Setting up carers registers is an important first step but if GPs are unaware of common problems amongst carers and feel they have insufficient knowledge and time to offer support, raising expectations may be detrimental. A possible approach here is increasing the numbers of carers' leads or champions in primary care teams [20
]. Such carers champions are a member of the general practice staff who can recognising the needs and difficulties of carers and be able to offer them information and respond to their enquiries. The impact of this role has not been formally evaluated but they could assume much of the responsibility for supporting and signposting carers.
There remains work to be done. Repeating this survey with GPs who had not opted to attend training on carers would offer a wider perspective although the fact that the participants here had expressed an interest in the area but still lacked some knowledge and awareness of likely problems amongst carers (as suggested by the questions where they failed to answer or were unaware of some facts about carers) can also be seen to further the argument for the value of our findings. Better appreciation of GPs' perspectives and those of other primary care team members is required but research is also needed to identify what support carers need and want from primary care.

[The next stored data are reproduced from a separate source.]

(** What the executor does with the first answer that is not rate-limited,
    after [k ≤ MAX_RETRIES] rate-limited ones.  A client or server error
    (400..599) makes it raise [HTTPError] carrying that response at once:
    the answered request is the last event, so nothing is slept and nothing
    is sent after it.  Any other status passes [raise_for_status] and the
    response is returned to the caller. *)
Theorem error_status_raises_at_once net meth u hs ps js log (k : nat) r :
  let rq := mkRequest meth u hs ps js in
  Z.of_nat k ≤ MAX_RETRIES →
  (∀ i, (i < k)%nat →
     ∃ ri, net (sent log + i)%nat rq = Some ri ∧ status_code ri = 429) →
  net (sent log + k)%nat rq = Some r →
  status_code r ≠ 429 →
  ∃ out,
    handle_request_with_retries meth u hs ps js net log
    = (out, log ++ backoff_rounds rq 0 k ++ [EvRequest rq])
    ∧ (is_http_error (status_code r) → out = Raise (HTTPError r))
    ∧ (¬ is_http_error (status_code r) → out = Return r).
Proof.
  intros rq Hk H429 Hr Hs. eexists. split.
  - by apply executor_answer_after_rounds.
  - split; intros He; [by rewrite decide_True|by rewrite decide_False].
Qed.

Lemma error_status_raises_at_once_scenario :
  handle_request_with_retries "GET" (BASE_URL +:+ "/venues") (Some HEADERS)
    None None (net_of_statuses [429; 503]) []
  = (Raise (HTTPError (mkResponse 503 (Some PNone))),
     backoff_rounds sample_request 0 1 ++ [EvRequest sample_request]).
Proof.
  destruct (error_status_raises_at_once (net_of_statuses [429; 503])
              "GET" (BASE_URL +:+ "/venues") (Some HEADERS) None None []
              1%nat (mkResponse 503 (Some PNone)))
    as (out & Hrun & Herr & _).
  - unfold MAX_RETRIES. simpl. lia.
  - intros [|i] Hi; [by eexists|lia].
  - reflexivity.
  - simpl. lia.
  - rewrite Hrun, Herr; [reflexivity|]. unfold is_http_error. simpl. lia.
Defined.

Possibly adopting qualitative methods would allow a more in-depth understanding of all these perspectives. Research exploring the potential of roles such as carers' champions who might be well-placed to support carers whilst minimising the input from GPs would be beneficial.
Strengths and limitations
A strength of our study is that we achieved a high response rate for this group of participants [21
] and the GP participants came from a range of areas geographically including both rural and urban populations and involved both large and small practices. The response rate was also high. Given the lack of research in the area, in many ways the study is exploratory since it investigated a wide range of issues many of which need further research.
A limitation is that the study participants had mostly chosen to attend a workshop on carers and may have been an atypical group motivated to support carers. It is impossible to know what impact this had on the findings but given the lack of research in the area, this is an important step in understanding GPs perceptions. Importantly these GPs were mostly attending the workshops because they wanted to know more about carers. There were a higher proportion of female GPs and they were slightly younger than might be expected [22
] and nearly half said that they had an interest in carers and may therefore have been better informed compared with other GPs, although the current findings suggest they lack some knowledge in the area.